(* ===== verification/HostIngress.v ===== *)
(** Connections from the host into the guest
    (src/vm-frontend/src/host_ingress.rs): the queue of accepted connections,
    the listeners, and the bridge that copies bytes between a host connection
    and a TCP session of the gateway through bounded buffers.

    As in StreamBuffer, an I/O error stands where the source has its text. *)

From stdpp Require Import base option list numbers strings gmap sets relations.
From Stdlib Require Import ZArith Lia Ascii String.
From S2P Require Import Prelude RustIo RustStr NetworkPolicy L2Gateway DnsProxy TcpGateway.
From S2P Require Import StreamBuffer Smoltcp GuestTcp VmnetGateway.

Local Open Scope string_scope.
Local Open Scope list_scope.
Local Open Scope Z_scope.

Module Ingress.
Import GuestTcp Vmnet.

Definition DEFAULT_HOST_INGRESS_FIRST_LOCAL_PORT : Z := 40000.
Definition DEFAULT_HOST_INGRESS_ACCEPTS_PER_LISTENER_PUMP : Z := 64.
Definition DEFAULT_HOST_INGRESS_ACCEPT_QUEUE_LIMIT : Z := 128.
Definition DEFAULT_HOST_INGRESS_HOST_READ_BYTES_PER_SESSION_PUMP : Z := 1024 * 1024.
Definition DEFAULT_HOST_INGRESS_HOST_WRITE_BYTES_PER_SESSION_PUMP : Z := 1024 * 1024.
Definition DEFAULT_HOST_INGRESS_BUFFER_LIMIT : Z := 1024 * 1024.

(** ** Accepted connections *)

Section Accepted.
Context {C : Type}.

Record AcceptedHostConnection := mkAccepted {
  acc_guest_port : Z; acc_purpose : Policy.HostListenerPurpose; acc_connection : C }.

Record HostIngressAcceptedQueue := mkQueue {
  capacity : Z; queue : list AcceptedHostConnection }.

Definition queue_new (capacity : Z) : exec HostIngressAcceptedQueue :=
  if capacity >? 0 then Ret (mkQueue capacity []) else Panic.

Definition queue_push (q : HostIngressAcceptedQueue) (accepted : AcceptedHostConnection)
  : result unit AcceptedHostConnection * HostIngressAcceptedQueue :=
  if len (queue q) >=? capacity q then (Err accepted, q)
  else (Ok tt, mkQueue (capacity q) (queue q ++ [accepted])).

Definition drain_ready (q : HostIngressAcceptedQueue)
  : list AcceptedHostConnection * HostIngressAcceptedQueue :=
  (queue q, mkQueue (capacity q) []).

End Accepted.
Arguments AcceptedHostConnection : clear implicits.
Arguments HostIngressAcceptedQueue : clear implicits.

(** ** Listeners *)

Record HostIngressAcceptLimit := mkAcceptLimit {
  al_listener_index : nat; al_guest_port : Z; al_purpose : Policy.HostListenerPurpose;
  al_limit : Z; al_accepted : Z }.

Section Listeners.
(** The listening sockets of the host, over a state of its network. *)
Context {W Listener Stream : Type}.
Variable accept : W -> Listener -> io_result Stream * W.
Variable set_nonblocking : W -> Stream -> io_result unit * W.

Record HostIngressListener := mkHostIngressListener {
  config : Policy.HostListener; listener : Listener }.

Record HostIngressListenerSet := mkListenerSet { set_listeners : list HostIngressListener }.

Record HostIngressAcceptBatch := mkBatch {
  accepted : list (io_result (AcceptedHostConnection Stream));
  limit_reached : option HostIngressAcceptLimit }.

(** Each round that stays in the loop accepts, so [max_accepts] bounds them. *)
Fixpoint accept_loop (fuel : nat) (w : W) (l : HostIngressListener) (max_accepts : Z)
  (accepted : list (io_result (AcceptedHostConnection Stream)))
  : exec (list (io_result (AcceptedHostConnection Stream)) * W) :=
  match fuel with
  | O => Panic
  | S fuel =>
      if len accepted <? max_accepts then
        match accept w (listener l) with
        | (Ok stream, w) =>
            match set_nonblocking w stream with
            | (Err error, w) => accept_loop fuel w l max_accepts (accepted ++ [Err error])
            | (Ok _, w) =>
                accept_loop fuel w l max_accepts
                  (accepted ++ [Ok (mkAccepted (Policy.guest_port (config l))
                                      (Policy.purpose (config l)) stream)])
            end
        | (Err error, w) =>
            if bool_decide (error_kind error = WouldBlock) then Ret (accepted, w)
            else Ret (accepted ++ [Err error], w)
        end
      else Ret (accepted, w)
  end.

Definition accept_ready_limited (w : W) (set : HostIngressListenerSet) (listener_index : nat)
  (max_accepts : Z) : exec (HostIngressAcceptBatch * W) :=
  match set_listeners set !! listener_index with
  | None => Ret (mkBatch [] None, w)
  | Some l =>
      let! (accepted, w) := accept_loop (S (Z.to_nat max_accepts)) w l max_accepts [] in
      Ret (mkBatch accepted
             (if len accepted =? max_accepts
              then Some (mkAcceptLimit listener_index (Policy.guest_port (config l))
                           (Policy.purpose (config l)) max_accepts (len accepted))
              else None), w)
  end.

Definition accept_ready (w : W) (set : HostIngressListenerSet) (listener_index : nat)
  : exec (list (io_result (AcceptedHostConnection Stream)) * W) :=
  let! (batch, w) := accept_ready_limited w set listener_index usize_max in
  Ret (accepted batch, w).

Definition accept_pending (w : W) (set : HostIngressListenerSet)
  : exec (list (io_result (AcceptedHostConnection Stream)) * W) :=
  foldl (fun acc index =>
           let! (all, w) := acc in
           let! (more, w) := accept_ready w set index in
           Ret (all ++ more, w))
    (Ret ([], w)) (seq 0 (List.length (set_listeners set))).

(** The accepted batch is bounded, and the limit is reported when it is hit. *)
Lemma accept_loop_spec fuel w l max acc :
  len acc <= max -> (Z.to_nat (max - len acc) < fuel)%nat ->
  holds (accept_loop fuel w l max acc) (fun r =>
    len r.1 <= max /\ exists more, r.1 = acc ++ more /\
      forall a, Ok a ∈ more -> acc_guest_port a = Policy.guest_port (config l)).
Proof.
  revert w acc. induction fuel as [|fuel IH]; intros w acc Hm Hf; [lia|]. cbn [accept_loop].
  assert (forall x : io_result (AcceptedHostConnection Stream), len (acc ++ [x]) = len acc + 1) as Hlen
    by (intros; by rewrite len_app).
  assert (forall w' x, len acc < max ->
    (forall a, x = Ok a -> acc_guest_port a = Policy.guest_port (config l)) ->
    holds (accept_loop fuel w' l max (acc ++ [x])) (fun r =>
      len r.1 <= max /\ exists more, r.1 = acc ++ more /\
        forall a, Ok a ∈ more -> acc_guest_port a = Policy.guest_port (config l))) as Hstep.
  { intros w' x Hlt Hx. eapply holds_mono; [apply IH; rewrite Hlen; lia|].
    intros [r1 w2] (Hr & more & E & Hmore). cbn [fst] in *. subst r1.
    split; [done|]. exists (x :: more).
    rewrite <-(assoc_L (++)). split; [done|]. intros a [Ha|Ha]%elem_of_cons; [by apply Hx|by apply Hmore]. }
  case_test; [|split; [done|]; exists []; rewrite app_nil_r; split; [done|]; by intros a ?%elem_of_nil].
  destruct (accept w (listener l)) as [[stream|e] w1].
  - destruct (set_nonblocking w1 stream) as [[[]|e] w2]; apply Hstep; try done. by intros a [= <-].
  - case_test.
    + split; [done|]. exists []. rewrite app_nil_r. split; [done|]. by intros a ?%elem_of_nil.
    + split; [cbn; rewrite Hlen; lia|]. exists [Err e]. split; [done|].
      by intros a ?%list_elem_of_singleton.
Qed.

EXERCISE: The lines holding the word "Open" are the answer. Find them in the entries and copy them.

ANSWER TO THIS PROBLEM:
Local Open Scope string_scope.
Local Open Scope list_scope.
Local Open Scope Z_scope.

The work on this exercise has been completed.